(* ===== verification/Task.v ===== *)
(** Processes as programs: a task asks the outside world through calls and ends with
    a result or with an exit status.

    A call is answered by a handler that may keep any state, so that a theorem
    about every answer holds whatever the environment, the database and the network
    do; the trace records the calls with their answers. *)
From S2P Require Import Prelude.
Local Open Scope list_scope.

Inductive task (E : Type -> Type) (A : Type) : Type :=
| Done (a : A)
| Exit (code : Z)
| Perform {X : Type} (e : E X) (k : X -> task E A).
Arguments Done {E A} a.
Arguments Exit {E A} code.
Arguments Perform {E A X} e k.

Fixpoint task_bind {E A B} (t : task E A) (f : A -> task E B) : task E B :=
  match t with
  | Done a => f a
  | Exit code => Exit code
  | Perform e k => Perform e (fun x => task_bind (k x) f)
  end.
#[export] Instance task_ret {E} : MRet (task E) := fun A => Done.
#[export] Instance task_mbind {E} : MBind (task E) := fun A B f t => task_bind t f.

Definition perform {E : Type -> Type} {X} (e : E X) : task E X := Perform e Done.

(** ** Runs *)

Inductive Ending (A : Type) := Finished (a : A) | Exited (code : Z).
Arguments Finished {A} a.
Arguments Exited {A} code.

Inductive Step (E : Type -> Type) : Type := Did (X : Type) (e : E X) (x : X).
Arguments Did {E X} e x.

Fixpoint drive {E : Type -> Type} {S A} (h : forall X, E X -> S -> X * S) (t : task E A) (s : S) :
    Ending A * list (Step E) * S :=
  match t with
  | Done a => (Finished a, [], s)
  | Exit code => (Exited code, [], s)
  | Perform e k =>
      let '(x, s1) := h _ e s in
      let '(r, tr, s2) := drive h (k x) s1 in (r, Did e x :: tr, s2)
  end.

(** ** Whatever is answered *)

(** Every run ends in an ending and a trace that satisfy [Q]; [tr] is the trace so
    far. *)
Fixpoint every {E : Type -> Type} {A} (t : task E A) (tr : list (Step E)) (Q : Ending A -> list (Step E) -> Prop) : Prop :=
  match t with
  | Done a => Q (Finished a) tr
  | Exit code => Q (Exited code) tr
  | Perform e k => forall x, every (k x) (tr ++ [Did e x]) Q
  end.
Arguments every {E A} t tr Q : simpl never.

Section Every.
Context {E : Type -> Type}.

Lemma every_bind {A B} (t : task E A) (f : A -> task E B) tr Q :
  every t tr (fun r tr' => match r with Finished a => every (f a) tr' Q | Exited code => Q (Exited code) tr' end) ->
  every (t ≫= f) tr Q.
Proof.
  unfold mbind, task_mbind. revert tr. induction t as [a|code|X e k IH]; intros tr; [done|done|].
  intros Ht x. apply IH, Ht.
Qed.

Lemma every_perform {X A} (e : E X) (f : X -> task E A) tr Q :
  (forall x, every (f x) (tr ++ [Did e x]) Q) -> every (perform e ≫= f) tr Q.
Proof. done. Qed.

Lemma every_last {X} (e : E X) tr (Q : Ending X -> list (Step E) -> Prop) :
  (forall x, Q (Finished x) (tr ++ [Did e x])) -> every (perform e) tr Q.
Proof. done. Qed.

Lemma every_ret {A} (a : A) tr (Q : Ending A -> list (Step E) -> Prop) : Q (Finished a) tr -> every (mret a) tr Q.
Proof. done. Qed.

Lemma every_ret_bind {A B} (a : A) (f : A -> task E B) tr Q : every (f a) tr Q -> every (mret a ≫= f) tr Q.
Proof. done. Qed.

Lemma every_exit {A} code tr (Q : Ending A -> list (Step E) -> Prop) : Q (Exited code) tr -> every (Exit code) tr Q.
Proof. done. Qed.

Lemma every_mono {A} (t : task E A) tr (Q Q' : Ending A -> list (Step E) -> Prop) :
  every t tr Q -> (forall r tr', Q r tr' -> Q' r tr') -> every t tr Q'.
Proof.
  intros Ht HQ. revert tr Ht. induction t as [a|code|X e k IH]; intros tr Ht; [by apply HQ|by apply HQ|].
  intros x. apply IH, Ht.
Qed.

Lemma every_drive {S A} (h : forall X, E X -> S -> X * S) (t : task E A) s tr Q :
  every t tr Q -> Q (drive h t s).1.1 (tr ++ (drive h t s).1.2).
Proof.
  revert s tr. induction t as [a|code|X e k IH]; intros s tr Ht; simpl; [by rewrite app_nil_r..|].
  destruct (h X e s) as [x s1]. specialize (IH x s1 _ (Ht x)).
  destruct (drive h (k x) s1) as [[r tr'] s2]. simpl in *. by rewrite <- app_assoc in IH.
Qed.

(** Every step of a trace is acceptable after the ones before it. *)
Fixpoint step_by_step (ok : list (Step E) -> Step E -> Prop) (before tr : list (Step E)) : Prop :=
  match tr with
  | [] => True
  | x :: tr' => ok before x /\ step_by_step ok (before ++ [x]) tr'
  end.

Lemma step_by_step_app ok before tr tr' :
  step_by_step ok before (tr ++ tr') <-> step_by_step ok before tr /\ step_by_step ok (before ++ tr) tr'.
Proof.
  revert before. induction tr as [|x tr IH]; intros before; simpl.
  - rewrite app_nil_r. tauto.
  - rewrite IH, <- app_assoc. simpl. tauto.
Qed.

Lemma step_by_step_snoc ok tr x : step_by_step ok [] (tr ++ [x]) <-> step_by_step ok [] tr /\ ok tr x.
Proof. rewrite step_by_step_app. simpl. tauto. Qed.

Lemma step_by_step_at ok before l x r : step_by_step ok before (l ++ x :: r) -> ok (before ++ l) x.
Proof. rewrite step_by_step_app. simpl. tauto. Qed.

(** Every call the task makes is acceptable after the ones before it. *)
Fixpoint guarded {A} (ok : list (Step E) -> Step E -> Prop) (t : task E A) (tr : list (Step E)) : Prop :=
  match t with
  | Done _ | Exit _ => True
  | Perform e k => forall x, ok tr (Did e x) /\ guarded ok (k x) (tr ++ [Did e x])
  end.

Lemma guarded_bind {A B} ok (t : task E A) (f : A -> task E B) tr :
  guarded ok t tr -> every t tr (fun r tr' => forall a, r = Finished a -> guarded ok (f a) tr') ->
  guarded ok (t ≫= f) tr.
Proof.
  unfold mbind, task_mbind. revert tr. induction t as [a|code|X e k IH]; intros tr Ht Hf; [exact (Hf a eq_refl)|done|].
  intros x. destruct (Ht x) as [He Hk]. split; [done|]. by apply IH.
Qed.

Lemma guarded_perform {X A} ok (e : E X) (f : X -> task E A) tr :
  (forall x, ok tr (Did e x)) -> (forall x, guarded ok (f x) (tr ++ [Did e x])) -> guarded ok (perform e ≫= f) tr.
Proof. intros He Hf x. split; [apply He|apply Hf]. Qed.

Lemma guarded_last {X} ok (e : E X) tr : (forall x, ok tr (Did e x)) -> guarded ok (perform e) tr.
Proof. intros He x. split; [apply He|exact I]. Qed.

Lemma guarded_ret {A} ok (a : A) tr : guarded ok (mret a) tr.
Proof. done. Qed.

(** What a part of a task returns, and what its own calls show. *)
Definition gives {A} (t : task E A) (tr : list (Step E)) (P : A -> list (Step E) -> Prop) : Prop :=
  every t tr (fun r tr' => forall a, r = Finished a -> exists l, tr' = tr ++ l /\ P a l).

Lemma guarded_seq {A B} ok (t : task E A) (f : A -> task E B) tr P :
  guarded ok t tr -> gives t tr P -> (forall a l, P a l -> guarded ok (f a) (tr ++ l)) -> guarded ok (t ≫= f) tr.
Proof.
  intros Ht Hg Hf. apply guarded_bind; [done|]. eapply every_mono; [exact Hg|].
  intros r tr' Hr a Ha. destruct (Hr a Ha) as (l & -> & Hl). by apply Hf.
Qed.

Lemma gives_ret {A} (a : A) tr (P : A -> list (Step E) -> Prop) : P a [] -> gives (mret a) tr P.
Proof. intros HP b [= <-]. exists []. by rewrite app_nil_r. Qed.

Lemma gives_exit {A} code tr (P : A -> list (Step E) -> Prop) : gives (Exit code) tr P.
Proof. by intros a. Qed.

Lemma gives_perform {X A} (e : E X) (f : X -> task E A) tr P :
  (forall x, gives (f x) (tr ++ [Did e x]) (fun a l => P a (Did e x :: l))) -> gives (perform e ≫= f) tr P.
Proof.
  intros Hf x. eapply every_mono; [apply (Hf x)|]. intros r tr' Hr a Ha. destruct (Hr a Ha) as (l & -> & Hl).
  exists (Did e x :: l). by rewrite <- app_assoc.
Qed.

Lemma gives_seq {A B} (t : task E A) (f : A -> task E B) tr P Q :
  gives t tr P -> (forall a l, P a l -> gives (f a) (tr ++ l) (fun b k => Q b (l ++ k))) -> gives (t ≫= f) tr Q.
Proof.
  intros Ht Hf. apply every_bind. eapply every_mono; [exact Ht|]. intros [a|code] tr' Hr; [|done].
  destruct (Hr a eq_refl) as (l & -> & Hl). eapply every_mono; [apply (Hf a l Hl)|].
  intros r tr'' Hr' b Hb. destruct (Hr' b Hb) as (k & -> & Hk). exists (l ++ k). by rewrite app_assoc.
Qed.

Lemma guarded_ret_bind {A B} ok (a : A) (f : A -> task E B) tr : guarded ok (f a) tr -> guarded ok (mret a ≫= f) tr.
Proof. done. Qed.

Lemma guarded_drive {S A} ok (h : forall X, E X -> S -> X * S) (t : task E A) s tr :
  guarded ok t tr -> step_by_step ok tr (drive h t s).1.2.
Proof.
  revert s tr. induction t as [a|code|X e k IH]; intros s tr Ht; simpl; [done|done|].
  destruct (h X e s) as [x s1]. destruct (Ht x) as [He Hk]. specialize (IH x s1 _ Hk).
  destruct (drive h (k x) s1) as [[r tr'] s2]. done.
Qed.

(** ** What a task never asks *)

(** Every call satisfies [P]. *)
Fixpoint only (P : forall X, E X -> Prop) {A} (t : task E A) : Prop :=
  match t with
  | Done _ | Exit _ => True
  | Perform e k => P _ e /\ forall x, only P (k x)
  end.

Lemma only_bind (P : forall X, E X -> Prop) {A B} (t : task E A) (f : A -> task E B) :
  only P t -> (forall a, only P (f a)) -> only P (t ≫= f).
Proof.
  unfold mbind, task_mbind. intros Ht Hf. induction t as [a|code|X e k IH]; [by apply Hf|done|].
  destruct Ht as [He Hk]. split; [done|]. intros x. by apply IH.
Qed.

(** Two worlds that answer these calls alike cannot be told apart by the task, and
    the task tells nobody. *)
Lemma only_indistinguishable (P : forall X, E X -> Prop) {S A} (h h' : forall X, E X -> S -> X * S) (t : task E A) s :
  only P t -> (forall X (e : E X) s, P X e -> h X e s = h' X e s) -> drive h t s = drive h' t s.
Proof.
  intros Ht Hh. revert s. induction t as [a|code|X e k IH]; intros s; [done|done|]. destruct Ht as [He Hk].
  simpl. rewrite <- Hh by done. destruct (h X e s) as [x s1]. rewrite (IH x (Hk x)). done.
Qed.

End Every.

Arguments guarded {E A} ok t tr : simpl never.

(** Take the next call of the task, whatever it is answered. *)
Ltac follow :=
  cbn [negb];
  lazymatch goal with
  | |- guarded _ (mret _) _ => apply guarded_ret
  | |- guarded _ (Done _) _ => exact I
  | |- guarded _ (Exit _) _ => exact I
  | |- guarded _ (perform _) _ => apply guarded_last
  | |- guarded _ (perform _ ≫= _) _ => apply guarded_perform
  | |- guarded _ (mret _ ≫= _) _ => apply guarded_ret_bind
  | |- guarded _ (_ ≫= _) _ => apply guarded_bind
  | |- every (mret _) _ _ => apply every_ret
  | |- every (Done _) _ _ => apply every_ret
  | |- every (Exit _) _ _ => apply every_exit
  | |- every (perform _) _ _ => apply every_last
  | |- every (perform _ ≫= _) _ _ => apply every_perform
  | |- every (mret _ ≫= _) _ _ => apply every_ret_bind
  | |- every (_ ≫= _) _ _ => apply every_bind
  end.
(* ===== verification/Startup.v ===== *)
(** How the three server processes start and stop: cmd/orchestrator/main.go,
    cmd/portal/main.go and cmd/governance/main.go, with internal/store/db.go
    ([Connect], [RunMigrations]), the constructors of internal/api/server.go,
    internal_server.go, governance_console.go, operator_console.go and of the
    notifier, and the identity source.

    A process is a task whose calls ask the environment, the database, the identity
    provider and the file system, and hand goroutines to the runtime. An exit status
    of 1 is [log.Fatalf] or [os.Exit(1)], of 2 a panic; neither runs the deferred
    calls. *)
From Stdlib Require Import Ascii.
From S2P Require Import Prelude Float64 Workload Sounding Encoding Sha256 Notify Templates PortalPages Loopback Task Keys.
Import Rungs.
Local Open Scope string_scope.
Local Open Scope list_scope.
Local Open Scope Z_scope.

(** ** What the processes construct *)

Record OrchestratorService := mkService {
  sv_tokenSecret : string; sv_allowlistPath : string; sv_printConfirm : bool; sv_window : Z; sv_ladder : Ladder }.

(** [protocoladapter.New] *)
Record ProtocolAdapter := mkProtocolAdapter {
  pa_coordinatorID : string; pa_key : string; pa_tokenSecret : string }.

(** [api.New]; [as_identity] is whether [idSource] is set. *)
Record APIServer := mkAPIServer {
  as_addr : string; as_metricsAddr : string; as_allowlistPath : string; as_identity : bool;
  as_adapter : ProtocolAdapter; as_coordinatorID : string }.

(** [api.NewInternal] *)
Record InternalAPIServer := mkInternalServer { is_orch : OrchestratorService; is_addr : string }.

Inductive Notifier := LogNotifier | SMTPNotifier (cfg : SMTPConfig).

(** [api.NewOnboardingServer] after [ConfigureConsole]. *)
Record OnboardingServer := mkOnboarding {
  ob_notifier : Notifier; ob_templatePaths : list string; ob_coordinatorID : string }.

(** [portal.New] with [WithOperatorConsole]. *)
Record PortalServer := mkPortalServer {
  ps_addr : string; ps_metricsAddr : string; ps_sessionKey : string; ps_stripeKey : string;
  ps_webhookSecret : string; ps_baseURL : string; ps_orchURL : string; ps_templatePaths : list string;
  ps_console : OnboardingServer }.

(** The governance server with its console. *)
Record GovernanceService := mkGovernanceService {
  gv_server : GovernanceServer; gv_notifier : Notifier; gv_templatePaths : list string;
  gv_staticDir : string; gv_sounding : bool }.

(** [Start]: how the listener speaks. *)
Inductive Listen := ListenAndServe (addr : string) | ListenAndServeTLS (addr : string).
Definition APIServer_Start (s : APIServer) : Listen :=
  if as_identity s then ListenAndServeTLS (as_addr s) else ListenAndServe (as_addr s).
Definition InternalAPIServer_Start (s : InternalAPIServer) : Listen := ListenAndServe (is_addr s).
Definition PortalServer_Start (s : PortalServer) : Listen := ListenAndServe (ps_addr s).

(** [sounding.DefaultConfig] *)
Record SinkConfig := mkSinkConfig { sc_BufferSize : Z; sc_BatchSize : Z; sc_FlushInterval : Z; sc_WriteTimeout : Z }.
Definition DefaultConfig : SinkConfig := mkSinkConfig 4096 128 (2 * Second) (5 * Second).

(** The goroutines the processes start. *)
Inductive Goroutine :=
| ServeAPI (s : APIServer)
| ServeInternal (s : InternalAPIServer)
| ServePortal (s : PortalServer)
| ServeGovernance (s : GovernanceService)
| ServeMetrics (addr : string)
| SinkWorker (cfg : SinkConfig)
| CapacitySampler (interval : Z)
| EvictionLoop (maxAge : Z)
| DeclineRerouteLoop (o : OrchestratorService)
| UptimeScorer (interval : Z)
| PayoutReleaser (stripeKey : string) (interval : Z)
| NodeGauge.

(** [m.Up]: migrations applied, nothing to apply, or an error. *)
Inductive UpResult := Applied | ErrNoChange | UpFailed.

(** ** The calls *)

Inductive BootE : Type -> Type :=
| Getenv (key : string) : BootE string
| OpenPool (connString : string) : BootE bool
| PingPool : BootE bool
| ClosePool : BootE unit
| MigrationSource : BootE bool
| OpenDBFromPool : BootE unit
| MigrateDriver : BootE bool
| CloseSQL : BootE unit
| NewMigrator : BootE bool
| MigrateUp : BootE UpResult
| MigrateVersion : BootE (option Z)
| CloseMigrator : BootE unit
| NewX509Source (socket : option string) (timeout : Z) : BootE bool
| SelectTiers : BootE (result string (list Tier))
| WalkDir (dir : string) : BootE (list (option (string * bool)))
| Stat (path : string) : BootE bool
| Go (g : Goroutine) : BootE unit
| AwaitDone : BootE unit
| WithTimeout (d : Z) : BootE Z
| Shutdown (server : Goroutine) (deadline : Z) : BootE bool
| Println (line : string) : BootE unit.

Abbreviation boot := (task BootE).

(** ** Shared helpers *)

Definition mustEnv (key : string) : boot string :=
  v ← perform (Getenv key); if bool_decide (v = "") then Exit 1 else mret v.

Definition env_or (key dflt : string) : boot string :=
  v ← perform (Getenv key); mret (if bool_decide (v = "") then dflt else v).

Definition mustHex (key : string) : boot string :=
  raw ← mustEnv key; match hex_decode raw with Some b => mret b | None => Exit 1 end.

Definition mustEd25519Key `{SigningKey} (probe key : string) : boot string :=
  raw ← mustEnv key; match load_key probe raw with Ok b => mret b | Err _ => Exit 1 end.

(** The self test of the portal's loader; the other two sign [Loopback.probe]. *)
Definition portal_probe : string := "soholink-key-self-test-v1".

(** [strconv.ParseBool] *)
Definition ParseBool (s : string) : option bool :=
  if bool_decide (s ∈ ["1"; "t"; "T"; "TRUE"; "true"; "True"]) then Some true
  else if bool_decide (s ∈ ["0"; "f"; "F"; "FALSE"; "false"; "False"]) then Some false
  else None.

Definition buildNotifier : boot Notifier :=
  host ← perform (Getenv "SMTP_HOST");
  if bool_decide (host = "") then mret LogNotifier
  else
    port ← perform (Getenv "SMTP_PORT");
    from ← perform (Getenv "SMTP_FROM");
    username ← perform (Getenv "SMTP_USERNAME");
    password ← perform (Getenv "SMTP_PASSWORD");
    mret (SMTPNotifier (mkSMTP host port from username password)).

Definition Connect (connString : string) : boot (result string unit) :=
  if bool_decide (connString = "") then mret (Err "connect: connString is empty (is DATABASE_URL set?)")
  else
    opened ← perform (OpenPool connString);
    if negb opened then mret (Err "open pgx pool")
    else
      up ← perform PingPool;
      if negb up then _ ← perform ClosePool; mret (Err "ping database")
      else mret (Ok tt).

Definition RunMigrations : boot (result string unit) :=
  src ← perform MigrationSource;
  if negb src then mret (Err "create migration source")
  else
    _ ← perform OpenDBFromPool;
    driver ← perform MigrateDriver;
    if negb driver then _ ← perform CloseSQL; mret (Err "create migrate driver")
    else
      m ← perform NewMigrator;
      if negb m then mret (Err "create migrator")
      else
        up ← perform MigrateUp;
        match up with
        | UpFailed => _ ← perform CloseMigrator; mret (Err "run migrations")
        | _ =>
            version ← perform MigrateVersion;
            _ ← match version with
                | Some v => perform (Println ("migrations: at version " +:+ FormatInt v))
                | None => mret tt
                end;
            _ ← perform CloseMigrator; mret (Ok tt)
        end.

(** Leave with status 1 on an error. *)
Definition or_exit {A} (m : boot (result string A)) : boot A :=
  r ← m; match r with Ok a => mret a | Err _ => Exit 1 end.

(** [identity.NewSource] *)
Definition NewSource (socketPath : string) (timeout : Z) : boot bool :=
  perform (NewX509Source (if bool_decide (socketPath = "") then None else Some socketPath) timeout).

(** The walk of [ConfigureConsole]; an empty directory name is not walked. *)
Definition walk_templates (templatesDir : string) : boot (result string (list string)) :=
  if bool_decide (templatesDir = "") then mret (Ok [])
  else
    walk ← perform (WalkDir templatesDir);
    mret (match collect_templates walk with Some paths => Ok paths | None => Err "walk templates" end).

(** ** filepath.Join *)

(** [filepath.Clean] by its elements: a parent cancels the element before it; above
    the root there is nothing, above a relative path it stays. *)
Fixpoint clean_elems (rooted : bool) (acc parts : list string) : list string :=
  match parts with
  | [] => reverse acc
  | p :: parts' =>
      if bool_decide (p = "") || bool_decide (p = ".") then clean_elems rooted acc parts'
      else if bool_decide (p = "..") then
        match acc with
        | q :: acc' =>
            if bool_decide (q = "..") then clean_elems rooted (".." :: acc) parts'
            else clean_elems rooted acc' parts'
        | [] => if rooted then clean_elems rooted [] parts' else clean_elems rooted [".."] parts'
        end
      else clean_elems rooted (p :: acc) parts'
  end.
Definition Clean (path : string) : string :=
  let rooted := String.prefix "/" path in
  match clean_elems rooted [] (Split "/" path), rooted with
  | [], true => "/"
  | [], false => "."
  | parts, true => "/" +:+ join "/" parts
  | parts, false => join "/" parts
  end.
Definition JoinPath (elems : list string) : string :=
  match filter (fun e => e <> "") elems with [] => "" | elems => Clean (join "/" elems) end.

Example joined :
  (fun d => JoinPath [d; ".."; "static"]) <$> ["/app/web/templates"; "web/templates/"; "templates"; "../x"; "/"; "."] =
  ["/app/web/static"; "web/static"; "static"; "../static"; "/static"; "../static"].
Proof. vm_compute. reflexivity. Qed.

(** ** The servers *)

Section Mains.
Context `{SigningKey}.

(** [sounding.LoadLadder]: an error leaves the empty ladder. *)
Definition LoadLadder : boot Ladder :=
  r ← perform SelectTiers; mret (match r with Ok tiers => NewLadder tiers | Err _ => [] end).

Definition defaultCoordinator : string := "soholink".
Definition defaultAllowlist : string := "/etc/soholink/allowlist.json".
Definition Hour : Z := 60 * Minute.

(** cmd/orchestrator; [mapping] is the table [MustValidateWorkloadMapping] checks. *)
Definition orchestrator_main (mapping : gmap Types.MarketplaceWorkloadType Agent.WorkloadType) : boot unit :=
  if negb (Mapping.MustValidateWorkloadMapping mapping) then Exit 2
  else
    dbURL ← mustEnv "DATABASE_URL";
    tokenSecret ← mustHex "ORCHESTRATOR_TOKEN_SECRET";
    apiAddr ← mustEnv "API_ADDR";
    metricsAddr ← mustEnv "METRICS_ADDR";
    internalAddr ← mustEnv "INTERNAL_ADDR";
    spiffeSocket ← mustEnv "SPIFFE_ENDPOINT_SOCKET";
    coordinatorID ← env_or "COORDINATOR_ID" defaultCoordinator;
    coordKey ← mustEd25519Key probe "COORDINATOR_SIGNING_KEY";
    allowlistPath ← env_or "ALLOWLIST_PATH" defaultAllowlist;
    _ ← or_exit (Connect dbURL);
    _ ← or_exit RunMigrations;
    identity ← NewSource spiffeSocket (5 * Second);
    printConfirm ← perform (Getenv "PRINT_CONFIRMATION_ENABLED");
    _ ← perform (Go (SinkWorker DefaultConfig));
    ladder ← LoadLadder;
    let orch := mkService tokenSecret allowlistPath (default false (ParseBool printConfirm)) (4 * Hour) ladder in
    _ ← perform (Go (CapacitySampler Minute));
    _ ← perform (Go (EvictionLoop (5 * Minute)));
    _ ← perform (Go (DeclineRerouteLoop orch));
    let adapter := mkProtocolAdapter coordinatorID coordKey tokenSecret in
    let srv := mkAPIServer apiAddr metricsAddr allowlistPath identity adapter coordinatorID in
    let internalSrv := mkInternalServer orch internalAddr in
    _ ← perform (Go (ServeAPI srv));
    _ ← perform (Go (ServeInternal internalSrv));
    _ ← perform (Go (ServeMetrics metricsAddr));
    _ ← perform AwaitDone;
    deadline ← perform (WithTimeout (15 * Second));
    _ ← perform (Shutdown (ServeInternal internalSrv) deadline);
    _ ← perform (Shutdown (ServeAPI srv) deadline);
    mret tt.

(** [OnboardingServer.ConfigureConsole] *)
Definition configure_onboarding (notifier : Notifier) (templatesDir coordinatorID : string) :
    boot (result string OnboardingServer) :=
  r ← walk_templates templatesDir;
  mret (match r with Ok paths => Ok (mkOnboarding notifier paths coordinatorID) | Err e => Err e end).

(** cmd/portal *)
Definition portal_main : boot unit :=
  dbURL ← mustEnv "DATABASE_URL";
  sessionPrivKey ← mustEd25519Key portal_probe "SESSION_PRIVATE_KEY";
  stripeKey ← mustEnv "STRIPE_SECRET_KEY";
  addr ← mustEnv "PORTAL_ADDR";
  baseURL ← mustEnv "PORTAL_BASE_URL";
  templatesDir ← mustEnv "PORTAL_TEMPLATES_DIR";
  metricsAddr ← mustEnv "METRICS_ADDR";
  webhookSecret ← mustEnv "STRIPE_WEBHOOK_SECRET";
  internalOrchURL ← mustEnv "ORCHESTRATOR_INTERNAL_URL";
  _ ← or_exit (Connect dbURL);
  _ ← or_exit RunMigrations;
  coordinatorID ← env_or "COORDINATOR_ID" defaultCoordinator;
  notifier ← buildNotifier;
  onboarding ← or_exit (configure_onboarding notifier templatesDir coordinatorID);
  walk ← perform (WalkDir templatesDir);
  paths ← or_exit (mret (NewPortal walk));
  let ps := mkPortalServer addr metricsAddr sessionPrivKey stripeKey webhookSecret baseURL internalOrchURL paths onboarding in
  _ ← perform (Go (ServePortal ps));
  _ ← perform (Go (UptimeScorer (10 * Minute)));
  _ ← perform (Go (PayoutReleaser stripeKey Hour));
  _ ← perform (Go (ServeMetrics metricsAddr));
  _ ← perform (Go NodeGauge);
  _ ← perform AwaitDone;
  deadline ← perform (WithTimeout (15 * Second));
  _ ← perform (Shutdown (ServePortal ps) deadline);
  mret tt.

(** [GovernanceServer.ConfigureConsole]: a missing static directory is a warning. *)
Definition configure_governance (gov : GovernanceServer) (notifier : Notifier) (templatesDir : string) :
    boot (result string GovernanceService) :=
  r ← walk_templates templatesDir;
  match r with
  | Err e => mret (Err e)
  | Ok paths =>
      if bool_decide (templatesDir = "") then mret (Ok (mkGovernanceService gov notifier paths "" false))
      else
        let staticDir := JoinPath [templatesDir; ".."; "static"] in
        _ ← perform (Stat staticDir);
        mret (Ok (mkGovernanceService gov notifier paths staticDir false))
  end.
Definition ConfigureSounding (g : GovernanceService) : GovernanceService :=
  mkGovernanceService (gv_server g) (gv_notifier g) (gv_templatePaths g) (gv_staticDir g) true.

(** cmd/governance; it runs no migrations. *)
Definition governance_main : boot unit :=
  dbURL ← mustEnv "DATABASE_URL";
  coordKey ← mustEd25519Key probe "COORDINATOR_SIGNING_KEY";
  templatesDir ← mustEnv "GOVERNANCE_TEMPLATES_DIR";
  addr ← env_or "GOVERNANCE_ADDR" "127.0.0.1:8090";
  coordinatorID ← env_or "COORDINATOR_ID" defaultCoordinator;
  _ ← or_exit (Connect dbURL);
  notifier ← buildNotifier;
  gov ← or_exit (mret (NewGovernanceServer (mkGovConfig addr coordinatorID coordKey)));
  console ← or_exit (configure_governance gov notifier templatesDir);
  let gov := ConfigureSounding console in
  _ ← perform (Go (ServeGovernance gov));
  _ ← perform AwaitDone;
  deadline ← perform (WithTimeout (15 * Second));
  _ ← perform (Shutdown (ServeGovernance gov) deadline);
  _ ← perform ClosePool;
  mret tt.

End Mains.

====

### EXERCISE REQUIREMENTS
Could you reproduce exactly the lines of the entries above, from the one with "[] => reverse acc" through the one with "if bool_decide (q", and nothing else?

### FINAL ANSWER
  | [] => reverse acc
  | p :: parts' =>
      if bool_decide (p = "") || bool_decide (p = ".") then clean_elems rooted acc parts'
      else if bool_decide (p = "..") then
        match acc with
        | q :: acc' =>
            if bool_decide (q = "..") then clean_elems rooted (".." :: acc) parts'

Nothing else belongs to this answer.